*Instructions to follow:*
Your answer must be every line below, repeated exactly.

Top of Dataset records

(** C19: In every state a process reaches from an empty heap by calls of malloc() and
    free(), by writing anything into its blocks and by moving the break up, the
    blocks it holds lie in the memory it got from the kernel and no two of them
    overlap; and its next malloc(), of less than 2^31 bytes with the header as all requests here, or free() returns. *)
Theorem malloc_safe w0 w m lv :
  base + 16 <= brk w0 <= brk_limit h ->
  rtc client (w0, heap0, []) (w, m, lv) ->
  Forall (inside base (brk w)) lv /\ ForallOrdPairs disj lv /\
  exists f0, forall f, (f0 <= f)%nat ->
    (forall nbytes, 0 <= nbytes < 2 ^ 32 -> 16 * nunits nbytes < 2 ^ 31 ->
       exists r w', run h (malloc base f nbytes m) w = Done r w') /\
    (forall b, b ∈ lv -> exists m', run h (free f (b.1 + 16) m) w = Done m' w).
Proof.
  intros Hb Hrtc.
  assert (Hok : client_ok (w, m, lv)).
  { eapply rtc_ind_r with (P := client_ok); [| intros x y _ Hxy; by apply client_preserves | exact Hrtc].
    exists []; split; [simpl; lia | left; split_and!; try done; simpl; lia]. }
  destruct Hok as (fr & Hok); simpl in Hok; split; [| split].
  - destruct Hok as [_ [(_ & _ & -> & _) | Hok]]; [constructor |].
    eapply Forall_impl; [apply Hok |]; by intros x [? _].
  - destruct Hok as [_ [(_ & _ & -> & _) | Hok]]; [constructor | apply Hok].
  - exists (2 * length fr + 3)%nat; intros f Hf; split.
    + intros nbytes Hnb Hn31; destruct (malloc_ok f nbytes m fr lv w Hok Hnb Hn31 Hf)
        as (w' & got & _ & _ & _ & [(b & m' & fr' & -> & _) | (m' & -> & _)]); by eexists _, _.
    + intros b (lv1 & lv2 & ->)%list_elem_of_split.
      destruct Hok as [Hlim [(_ & _ & Hnil & _) | Hok]]; [by destruct lv1 |].
      destruct (free_ok h base (brk w) m fr b lv1 lv2 f w Hok) as (m' & fr' & -> & _); [lia.. |]; by exists m'.
Qed.

End Malloc.

(** C18: free() puts the block back: the free list covers it again, joined with the
    neighbours it touches, and all the other live blocks stay as they were. *)
Theorem free_spec {W} (h : forall c, W -> reply c * W) base hi m fr b lv1 lv2 fuel w :
  heap_ok base hi m fr (lv1 ++ b :: lv2) -> hi - base < 16 * 2 ^ 32 -> (length fr < fuel)%nat ->
  exists m' fr', run h (free fuel (b.1 + 16) m) w = Done m' w /\
    heap_ok base hi m' fr' (lv1 ++ lv2) /\ units fr' = units fr + b.2 /\
    (exists x, x ∈ fr' /\ x.1 <= b.1 /\ bend b <= bend x).
Proof.
  intros Hok Hhi Hfuel; destruct (free_ok h base hi m fr b lv1 lv2 fuel w Hok Hhi Hfuel)
    as (m' & fr' & ? & ? & ? & _ & ?); by exists m', fr'.
Qed.

(** ** On a concrete heap *)

Definition demo_brk := brk_serve (2 ^ 20).

Lemma malloc_spec_witness :
  alloc_ok demo_brk 4000 8192 heap0 [] [] /\
  exists m' w' fr' got,
    brk (h := demo_brk) w' = brk (h := demo_brk) 8192 + 16 * got /\ (got = 0 \/ got = Z.max 4096 (nunits 100)) /\
    ((exists b, run demo_brk (malloc 4000 3 100 heap0) 8192 = Done (b + 16, m') w' /\
        alloc_ok demo_brk 4000 w' m' fr' ((b, nunits 100) :: []) /\
        100 <= 16 * (nunits 100 - 1) /\ units fr' + nunits 100 = units [] + got) \/
     (run demo_brk (malloc 4000 3 100 heap0) 8192 = Done (0, m') w' /\
        alloc_ok demo_brk 4000 w' m' [] [] /\ got = 0 /\ Forall (fun x => x.2 < nunits 100) ([] : list block))).
Proof.
  assert (Hok : alloc_ok demo_brk 4000 8192 heap0 [] []).
  { split; [vm_compute; done | left; split_and!; try done; vm_compute; done]. }
  split; [exact Hok |].
  assert (H1 : 0 < 4000) by lia.
  assert (H2 : brk_limit demo_brk - 4000 < 16 * 2 ^ 32) by (vm_compute; done).
  assert (H3 : 0 <= 100 < 2 ^ 32) by lia.
  assert (H4 : 16 * nunits 100 < 2 ^ 31) by (vm_compute; done).
  assert (H5 : (2 * @length block [] + 3 <= 3)%nat) by (simpl; lia).
  exact (malloc_spec demo_brk 4000 H1 H2 3 100 heap0 [] [] 8192 Hok H3 H4 H5).
Defined.

Definition demo_heap : heap :=
  match run demo_brk (malloc 4000 3 100 heap0) 8192 with Done (_, m) _ => m | _ => heap0 end.

(** A heap with one free block of 4088 units and one live block of 8 *)
Lemma malloc_safe_witness :
  rtc (client demo_brk 4000) (8192, heap0, []) (73728, demo_heap, [(73600, 8)]) /\
  Forall (inside 4000 73728) [(73600, 8)] /\ ForallOrdPairs disj [(73600, 8)] /\
  exists f0, forall f, (f0 <= f)%nat ->
    (forall nbytes, 0 <= nbytes < 2 ^ 32 -> 16 * nunits nbytes < 2 ^ 31 ->
       exists r w', run demo_brk (malloc 4000 f nbytes demo_heap) 73728 = Done r w') /\
    (forall b', b' ∈ [(73600, 8)] -> exists m', run demo_brk (free f (b'.1 + 16) demo_heap) 73728 = Done m' 73728).
Proof.
  assert (Hst : rtc (client demo_brk 4000) (8192, heap0, []) (73728, demo_heap, [(73600, 8)])).
  { apply rtc_once.
    apply (client_malloc demo_brk 4000 8192 heap0 [] 100 3 73616 demo_heap 73728); [lia | vm_compute; done |].
    intros f Hf; replace f with (3 + (f - 3))%nat by lia; generalize (f - 3)%nat; intros k.
    vm_compute; reflexivity. }
  split; [exact Hst |].
  assert (H1 : 0 < 4000) by lia.
  assert (H2 : brk_limit demo_brk - 4000 < 16 * 2 ^ 32) by (vm_compute; done).
  assert (H3 : 4000 + 16 <= brk (h := demo_brk) 8192 <= brk_limit demo_brk) by (split; vm_compute; done).
  exact (malloc_safe demo_brk 4000 H1 H2 8192 73728 demo_heap [(73600, 8)] H3 Hst).
Defined.

Lemma demo_heap_ok : heap_ok 4000 73728 demo_heap [(8192, 4088)] [(73600, 8)].
Proof.
  split; [lia | | | | | | |].
  - split_and!; vm_compute; done.
  - vm_compute; apply list_elem_of_In; vm_compute; auto.
  - repeat constructor.
  - repeat constructor; simpl; lia.
  - repeat constructor; simpl; try lia; vm_compute; done.
  - do 2 (apply Forall_cons; split; [| constructor]); right; simpl; lia.
  - repeat constructor.
Qed.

Bottom of Dataset records

*Written solution:*
(** C19: In every state a process reaches from an empty heap by calls of malloc() and
    free(), by writing anything into its blocks and by moving the break up, the
    blocks it holds lie in the memory it got from the kernel and no two of them
    overlap; and its next malloc(), of less than 2^31 bytes with the header as all requests here, or free() returns. *)
Theorem malloc_safe w0 w m lv :
  base + 16 <= brk w0 <= brk_limit h ->
  rtc client (w0, heap0, []) (w, m, lv) ->
  Forall (inside base (brk w)) lv /\ ForallOrdPairs disj lv /\
  exists f0, forall f, (f0 <= f)%nat ->
    (forall nbytes, 0 <= nbytes < 2 ^ 32 -> 16 * nunits nbytes < 2 ^ 31 ->
       exists r w', run h (malloc base f nbytes m) w = Done r w') /\
    (forall b, b ∈ lv -> exists m', run h (free f (b.1 + 16) m) w = Done m' w).
Proof.
  intros Hb Hrtc.
  assert (Hok : client_ok (w, m, lv)).
  { eapply rtc_ind_r with (P := client_ok); [| intros x y _ Hxy; by apply client_preserves | exact Hrtc].
    exists []; split; [simpl; lia | left; split_and!; try done; simpl; lia]. }
  destruct Hok as (fr & Hok); simpl in Hok; split; [| split].
  - destruct Hok as [_ [(_ & _ & -> & _) | Hok]]; [constructor |].
    eapply Forall_impl; [apply Hok |]; by intros x [? _].
  - destruct Hok as [_ [(_ & _ & -> & _) | Hok]]; [constructor | apply Hok].
  - exists (2 * length fr + 3)%nat; intros f Hf; split.
    + intros nbytes Hnb Hn31; destruct (malloc_ok f nbytes m fr lv w Hok Hnb Hn31 Hf)
        as (w' & got & _ & _ & _ & [(b & m' & fr' & -> & _) | (m' & -> & _)]); by eexists _, _.
    + intros b (lv1 & lv2 & ->)%list_elem_of_split.
      destruct Hok as [Hlim [(_ & _ & Hnil & _) | Hok]]; [by destruct lv1 |].
      destruct (free_ok h base (brk w) m fr b lv1 lv2 f w Hok) as (m' & fr' & -> & _); [lia.. |]; by exists m'.
Qed.

End Malloc.

(** C18: free() puts the block back: the free list covers it again, joined with the
    neighbours it touches, and all the other live blocks stay as they were. *)
Theorem free_spec {W} (h : forall c, W -> reply c * W) base hi m fr b lv1 lv2 fuel w :
  heap_ok base hi m fr (lv1 ++ b :: lv2) -> hi - base < 16 * 2 ^ 32 -> (length fr < fuel)%nat ->
  exists m' fr', run h (free fuel (b.1 + 16) m) w = Done m' w /\
    heap_ok base hi m' fr' (lv1 ++ lv2) /\ units fr' = units fr + b.2 /\
    (exists x, x ∈ fr' /\ x.1 <= b.1 /\ bend b <= bend x).
Proof.
  intros Hok Hhi Hfuel; destruct (free_ok h base hi m fr b lv1 lv2 fuel w Hok Hhi Hfuel)
    as (m' & fr' & ? & ? & ? & _ & ?); by exists m', fr'.
Qed.

(** ** On a concrete heap *)

Definition demo_brk := brk_serve (2 ^ 20).

Lemma malloc_spec_witness :
  alloc_ok demo_brk 4000 8192 heap0 [] [] /\
  exists m' w' fr' got,
    brk (h := demo_brk) w' = brk (h := demo_brk) 8192 + 16 * got /\ (got = 0 \/ got = Z.max 4096 (nunits 100)) /\
    ((exists b, run demo_brk (malloc 4000 3 100 heap0) 8192 = Done (b + 16, m') w' /\
        alloc_ok demo_brk 4000 w' m' fr' ((b, nunits 100) :: []) /\
        100 <= 16 * (nunits 100 - 1) /\ units fr' + nunits 100 = units [] + got) \/
     (run demo_brk (malloc 4000 3 100 heap0) 8192 = Done (0, m') w' /\
        alloc_ok demo_brk 4000 w' m' [] [] /\ got = 0 /\ Forall (fun x => x.2 < nunits 100) ([] : list block))).
Proof.
  assert (Hok : alloc_ok demo_brk 4000 8192 heap0 [] []).
  { split; [vm_compute; done | left; split_and!; try done; vm_compute; done]. }
  split; [exact Hok |].
  assert (H1 : 0 < 4000) by lia.
  assert (H2 : brk_limit demo_brk - 4000 < 16 * 2 ^ 32) by (vm_compute; done).
  assert (H3 : 0 <= 100 < 2 ^ 32) by lia.
  assert (H4 : 16 * nunits 100 < 2 ^ 31) by (vm_compute; done).
  assert (H5 : (2 * @length block [] + 3 <= 3)%nat) by (simpl; lia).
  exact (malloc_spec demo_brk 4000 H1 H2 3 100 heap0 [] [] 8192 Hok H3 H4 H5).
Defined.

Definition demo_heap : heap :=
  match run demo_brk (malloc 4000 3 100 heap0) 8192 with Done (_, m) _ => m | _ => heap0 end.

(** A heap with one free block of 4088 units and one live block of 8 *)
Lemma malloc_safe_witness :
  rtc (client demo_brk 4000) (8192, heap0, []) (73728, demo_heap, [(73600, 8)]) /\
  Forall (inside 4000 73728) [(73600, 8)] /\ ForallOrdPairs disj [(73600, 8)] /\
  exists f0, forall f, (f0 <= f)%nat ->
    (forall nbytes, 0 <= nbytes < 2 ^ 32 -> 16 * nunits nbytes < 2 ^ 31 ->
       exists r w', run demo_brk (malloc 4000 f nbytes demo_heap) 73728 = Done r w') /\
    (forall b', b' ∈ [(73600, 8)] -> exists m', run demo_brk (free f (b'.1 + 16) demo_heap) 73728 = Done m' 73728).
Proof.
  assert (Hst : rtc (client demo_brk 4000) (8192, heap0, []) (73728, demo_heap, [(73600, 8)])).
  { apply rtc_once.
    apply (client_malloc demo_brk 4000 8192 heap0 [] 100 3 73616 demo_heap 73728); [lia | vm_compute; done |].
    intros f Hf; replace f with (3 + (f - 3))%nat by lia; generalize (f - 3)%nat; intros k.
    vm_compute; reflexivity. }
  split; [exact Hst |].
  assert (H1 : 0 < 4000) by lia.
  assert (H2 : brk_limit demo_brk - 4000 < 16 * 2 ^ 32) by (vm_compute; done).
  assert (H3 : 4000 + 16 <= brk (h := demo_brk) 8192 <= brk_limit demo_brk) by (split; vm_compute; done).
  exact (malloc_safe demo_brk 4000 H1 H2 8192 73728 demo_heap [(73600, 8)] H3 Hst).
Defined.

Lemma demo_heap_ok : heap_ok 4000 73728 demo_heap [(8192, 4088)] [(73600, 8)].
Proof.
  split; [lia | | | | | | |].
  - split_and!; vm_compute; done.
  - vm_compute; apply list_elem_of_In; vm_compute; auto.
  - repeat constructor.
  - repeat constructor; simpl; lia.
  - repeat constructor; simpl; try lia; vm_compute; done.
  - do 2 (apply Forall_cons; split; [| constructor]); right; simpl; lia.
  - repeat constructor.
Qed.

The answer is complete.